Some people work to cure cancer, others are fighting the war on poverty. Me? My selfless act is to help people spend money on stuff they need, like clothes and bags and makeup and, of course, killer shoes. But, that's not all. I like to eat. And complain (most specifically about how hard it is to be a mom). Oh, and obsess over the next perfect pair of shoes.
Tuesday, March 23, 2010
The Shirt I *Should* Love...But I Don't
I should love this.
Should being the operative word.
This Patterson J. Kincaid tank is everything that I adore — a little quirky but not too out there and made of blissfully soft cotton.
And yet, I don't love it.
The feathers are a deal breaker.
It's on sale, I have a discount code, but those feathers totally creep me out. Birds creep me out. No, not because of the Alfred Hitchcock movie. Never seen it. But, when I was 5, I remember running after a flock of birds. One didn't fly up into the sky. He didn't look so good. I carefully scooped that sucker up into my hands and ran it over to the doctor who lived in the cul-de-sac.

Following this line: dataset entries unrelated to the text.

(* ===== verification/NumaSetup.v ===== *)
(** * Setting up NodeResourceTopologyMatch

    What [New] of [pkg/noderesourcetopology/plugin.go] makes of a profile's
    arguments: [initNodeTopologyInformer] and the detection of foreign pods of
    [pluginhelpers.go], the constructors of the caches, [podprovider], and the
    two global variables of [cache/foreign_pods.go] that all profiles of a
    scheduler share. The loop of the watcher of attributes is here too.

    The answers of the API server and the profile's name are arguments. A
    background loop the code starts is a field of the plugin that says so. *)

From Stdlib Require Import SpecFloat.
From S2P Require Import Prelude.
From S2P Require Import KubeTypes.
From S2P Require Import Framework.
From S2P Require Import Resource.
From S2P Require Import Scoring.
From S2P Require Import NumaTopology.
From S2P Require Import NumaScore.
From S2P Require Import NumaCache.
From S2P Require ArgsTypes.
From S2P Require Args.

(** ** The configured modes ([apis/config/types.go]) *)

Definition ForeignPodsDetectNone : ArgsTypes.ForeignPodsDetectMode := "None".
Definition ForeignPodsDetectOnlyExclusiveResources : ArgsTypes.ForeignPodsDetectMode :=
  "OnlyExclusiveResources".
Definition CacheResyncScopeAll : ArgsTypes.CacheResyncScope := "All".

Definition getForeignPodsDetectMode (cfg : option ArgsTypes.NodeResourceTopologyCache)
    : ArgsTypes.ForeignPodsDetectMode :=
  match cfg with
  | Some c => match ArgsTypes.ForeignPodsDetect c with
              | Some mode => mode
              | None => ArgsTypes.ForeignPodsDetectAll
              end
  | None => ArgsTypes.ForeignPodsDetectAll
  end.

Definition getCacheResyncScope (cfg : option ArgsTypes.NodeResourceTopologyCache)
    : ArgsTypes.CacheResyncScope :=
  match cfg with
  | Some c => match ArgsTypes.ResyncScope c with
              | Some scope => scope
              | None => CacheResyncScopeAll
              end
  | None => CacheResyncScopeAll
  end.

(** The methods [podFingerprintForNodeTopology] tells apart. *)
Definition resync_method_named (m : ArgsTypes.CacheResyncMethod) : CacheResyncMethod :=
  if bool_decide (m = "OnlyExclusiveResources") then CacheResyncOnlyExclusiveResources
  else if bool_decide (m = ArgsTypes.CacheResyncAutodetect) then CacheResyncAutodetect
  else CacheResyncAll.

(** [podprovider.NewFromHandle]: whether the informer is a dedicated one, and
    which pods matter. *)
Definition wants_dedicated (cacheConf : option ArgsTypes.NodeResourceTopologyCache) : bool :=
  wantsDedicatedInformer
    ((fun c => (fun mode => bool_decide (mode = ArgsTypes.CacheInformerDedicated)) <$> ArgsTypes.InformerMode c)
       <$> cacheConf).

Definition NewFromHandle (cacheConf : option ArgsTypes.NodeResourceTopologyCache) : bool * (Pod -> bool) :=
  let dedicated := wants_dedicated cacheConf in
  (dedicated, if dedicated then IsPodRelevantDedicated else IsPodRelevantShared).

(** ** The variables all profiles share *)

Record ForeignGlobals := { schedProfileNames : gset string; onlyExclusiveResources : bool }.

Definition initial_globals : ForeignGlobals :=
  {| schedProfileNames := ∅; onlyExclusiveResources := false |}.

Definition TrackOnlyForeignPodsWithExclusiveResources (g : ForeignGlobals) : ForeignGlobals :=
  {| schedProfileNames := schedProfileNames g; onlyExclusiveResources := true |}.
Definition TrackAllForeignPods (g : ForeignGlobals) : ForeignGlobals :=
  {| schedProfileNames := schedProfileNames g; onlyExclusiveResources := false |}.
Definition RegisterSchedulerProfileName (name : string) (g : ForeignGlobals) : ForeignGlobals :=
  {| schedProfileNames := {[name]} ∪ schedProfileNames g;
     onlyExclusiveResources := onlyExclusiveResources g |}.

(** ** The plugin *)

(** The value of type [Interface]. *)
Inductive CacheValue :=
| APassthrough (c : Passthrough)
| ADiscardReserved (c : DiscardReserved)
| AnOverReserve (c : OverReserve).

Definition on_cache (f : forall C, NRTCache C -> C -> C) (v : CacheValue) : CacheValue :=
  match v with
  | APassthrough c => APassthrough (f _ _ c)
  | ADiscardReserved c => ADiscardReserved (f _ _ c)
  | AnOverReserve c => AnOverReserve (f _ _ c)
  end.

#[export] Instance cache_value : NRTCache CacheValue := {|
  GetCachedNRTCopy client v nodeName pod :=
    match v with
    | APassthrough c => GetCachedNRTCopy client c nodeName pod
    | ADiscardReserved c => GetCachedNRTCopy client c nodeName pod
    | AnOverReserve c => GetCachedNRTCopy client c nodeName pod
    end;
  NodeMaybeOverReserved nodeName pod := on_cache (fun _ _ => NodeMaybeOverReserved nodeName pod);
  NodeHasForeignPods nodeName pod := on_cache (fun _ _ => NodeHasForeignPods nodeName pod);
  ReserveNodeResources nodeName pod := on_cache (fun _ _ => ReserveNodeResources nodeName pod);
  UnreserveNodeResources nodeName pod := on_cache (fun _ _ => UnreserveNodeResources nodeName pod);
  CachePostBind nodeName pod := on_cache (fun _ _ => CachePostBind nodeName pod);
|}.

Definition NewPassthrough : CacheValue := APassthrough PassthroughCache.
Definition NewDiscardReserved : CacheValue := ADiscardReserved {| reservationMap := ∅ |}.

(** What a profile finds when its plugin is made: whether the client can be
    made, what it lists, and the profile's name when the handle is a framework. *)
Record SetupEnv := {
  env_client : result unit;
  env_listed : result (list NodeResourceTopology);
  env_profile : option string;
}.

(** What runs beside an [OverReserve]: the resynchronisation with its period in
    nanoseconds, method and relevant pods, the watcher of attributes, and the
    detector of foreign pods of a profile. *)
Record BackgroundTasks := {
  bg_resync : Z;
  bg_method : CacheResyncMethod;
  bg_dedicated : bool;
  bg_relevant : Pod -> bool;
  bg_watcher : bool;
  bg_detector : option string;
}.

Definition initNodeTopologyForeignPodsDetection (cfg : option ArgsTypes.NodeResourceTopologyCache)
    (profile : option string) (g : ForeignGlobals) : option string * ForeignGlobals :=
  let foreignPodsDetect := getForeignPodsDetectMode cfg in
  if bool_decide (foreignPodsDetect = ForeignPodsDetectNone) then (None, g)
  else
    match profile with
    | None => (None, g)
    | Some profileName =>
        let g := if bool_decide (foreignPodsDetect = ForeignPodsDetectOnlyExclusiveResources)
                 then TrackOnlyForeignPodsWithExclusiveResources g else TrackAllForeignPods g in
        (Some profileName, RegisterSchedulerProfileName profileName g)
    end.

Definition initNodeTopologyInformer (tcfg : ArgsTypes.NodeResourceTopologyMatchArgs) (env : SetupEnv)
    (g : ForeignGlobals) : result (CacheValue * option BackgroundTasks) * ForeignGlobals :=
  match env_client env with
  | Err e => (Err e, g)
  | Ok _ =>
      if ArgsTypes.DiscardReservedNodes tcfg then (Ok (NewDiscardReserved, None), g)
      else if ArgsTypes.CacheResyncPeriodSeconds tcfg <=? 0 then (Ok (NewPassthrough, None), g)
      else
        let '(dedicated, isPodRelevant) := NewFromHandle (ArgsTypes.nrt_Cache tcfg) in
        match env_listed env with
        | Err e => (Err e, g)
        | Ok objs =>
            let '(detector, g) :=
              initNodeTopologyForeignPodsDetection (ArgsTypes.nrt_Cache tcfg) (env_profile env) g in
            (Ok (AnOverReserve (NewOverReserve objs),
                 Some {| bg_resync := ArgsTypes.CacheResyncPeriodSeconds tcfg *! 1000000000;
                         bg_method := resync_method_named (default ArgsTypes.CacheResyncAutodetect
                           (ArgsTypes.nrt_Cache tcfg ≫= ArgsTypes.ResyncMethod));
                         bg_dedicated := dedicated;
                         bg_relevant := isPodRelevant;
                         bg_watcher := bool_decide (getCacheResyncScope (ArgsTypes.nrt_Cache tcfg) = CacheResyncScopeAll);
                         bg_detector := detector |}), g)
        end
  end.

Record TopologyMatch := {
  tm_resourceToWeightMap : gmap string Z;
  tm_nrtCache : CacheValue;
  tm_background : option BackgroundTasks;
  tm_scoreStrategyType : ScoringStrategyType;
  tm_scoreStrategyFunc : option scoreStrategyFn;
}.

Section New.
Variable variance : list spec_float -> spec_float.
Variable other : spec_float -> Z.

Definition bad_strategy : ApiError := OtherError "invalid ScoringStrategyType".

(** The arguments are of the plugin's type; the validation comes first. *)
Definition New (tcfg : ArgsTypes.NodeResourceTopologyMatchArgs) (env : SetupEnv) (g : ForeignGlobals)
    : result TopologyMatch * ForeignGlobals :=
  let strategy := Args.strategy_named (ArgsTypes.ss_Type (ArgsTypes.nrt_ScoringStrategy tcfg)) in
  if negb (validScoringStrategy strategy) then (Err bad_strategy, g)
  else
    match initNodeTopologyInformer tcfg env g with
    | (Err e, g) => (Err e, g)
    | (Ok (nrtCache, background), g) =>
        let weights := resToWeightMap
          (map Args.spec_pair (ArgsTypes.ss_Resources (ArgsTypes.nrt_ScoringStrategy tcfg))) in
        match getScoringStrategyFunction variance other strategy with
        | None => (Err bad_strategy, g)
        | Some fn =>
            (Ok {| tm_resourceToWeightMap := weights; tm_nrtCache := nrtCache;
                   tm_background := background; tm_scoreStrategyType := strategy;
                   tm_scoreStrategyFunc := fn |}, g)
        end
    end.

(** The framework makes the plugins of the profiles one after the other and
    stops at the first error. *)
Fixpoint new_profiles (profiles : list (ArgsTypes.NodeResourceTopologyMatchArgs * SetupEnv))
    (g : ForeignGlobals) : result (list TopologyMatch) * ForeignGlobals :=
  match profiles with
  | [] => (Ok [], g)
  | (tcfg, env) :: rest =>
      match New tcfg env g with
      | (Err e, g) => (Err e, g)
      | (Ok plugin, g) =>
          match new_profiles rest g with
          | (Err e, g) => (Err e, g)
          | (Ok plugins, g) => (Ok (plugin :: plugins), g)
          end
      end
  end.
End New.

(** [IsForeignPod] with the shared variables. *)
Definition is_foreign (AreExclusive : Pod -> bool) (g : ForeignGlobals) (pod : Pod) : bool :=
  IsForeignPod (schedProfileNames g) (onlyExclusiveResources g) AreExclusive pod.

(** ** The loop of the watcher ([attr_watch.go])

    [NodeResourceTopologies] as steps: where it is, its variable [done], how
    many watches it has begun, whether the channel of the current one is
    closed, and the cache. *)

Inductive WatchPoint := OuterTest | InnerTest | Receiving | Returned.

Record WatchState := {
  ws_at : WatchPoint;
  ws_done : bool;
  ws_watches : nat;
  ws_closed : bool;
  ws_cache : OverReserve;
}.

Definition watch_start (ov : OverReserve) : WatchState :=
  {| ws_at := OuterTest; ws_done := false; ws_watches := 0; ws_closed := false; ws_cache := ov |}.

Definition at_point (p : WatchPoint) (s : WatchState) : WatchState := {|
  ws_at := p; ws_done := ws_done s; ws_watches := ws_watches s; ws_closed := ws_closed s;
  ws_cache := ws_cache s |}.

(** One event handed to [ProcessEvent]. *)
Definition processed (modified : bool) (obj : option NodeResourceTopology) (s : WatchState) : WatchState := {|
  ws_at := InnerTest; ws_done := ws_done s; ws_watches := ws_watches s; ws_closed := ws_closed s;
  ws_cache := (ProcessEvent modified obj (ws_cache s)).2 |}.

(** A closed channel hands out zero events, whose type is none of the known. *)
Inductive watch_step : WatchState -> WatchState -> Prop :=
| watch_outer_done s : ws_at s = OuterTest -> ws_done s = true -> watch_step s (at_point Returned s)
| watch_error s : ws_at s = OuterTest -> ws_done s = false -> watch_step s (at_point Returned s)
| watch_begin s : ws_at s = OuterTest -> ws_done s = false ->
    watch_step s {| ws_at := InnerTest; ws_done := false; ws_watches := S (ws_watches s);
                    ws_closed := false; ws_cache := ws_cache s |}
| watch_inner_done s : ws_at s = InnerTest -> ws_done s = true -> watch_step s (at_point OuterTest s)
| watch_inner s : ws_at s = InnerTest -> ws_done s = false -> watch_step s (at_point Receiving s)
| watch_receive s modified obj : ws_at s = Receiving -> ws_closed s = false ->
    watch_step s (processed modified obj s)
| watch_zero s : ws_at s = Receiving -> ws_closed s = true -> watch_step s (processed false None s)
| watch_context s : ws_at s = Receiving ->
    watch_step s {| ws_at := InnerTest; ws_done := true; ws_watches := ws_watches s;
                    ws_closed := ws_closed s; ws_cache := ws_cache s |}
| watch_closes s : ws_at s <> OuterTest ->
    watch_step s {| ws_at := ws_at s; ws_done := ws_done s; ws_watches := ws_watches s;
                    ws_closed := true; ws_cache := ws_cache s |}.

He blew me off. So, I ran home to show my new pet to my mom.
"THAT'S A DEAD BIRD. Do you know how many germs that thing has? Go wash your hands!"
I dropped that poor dead little birdie like a hot potato and washed my hands till I thought the first layer of skin would fall off.
A few years later, I picked out a white finch at the pet store, but I was so vain I didn't wear my glasses. I am — and long have been — blind as a bat. I thought that little dude had brown spots. Um, no, the feathers were plucked clean off him in several spots. You could see its naked bird skin, and — if my memory isn't tricking me — its spine. Totally grossed me out
So, you can see why bird-related merchandise doesn't do much for me. And yet, this cute tank is killing me because it'd be such a great score for a fashionable, normal person. Normal being the operative word.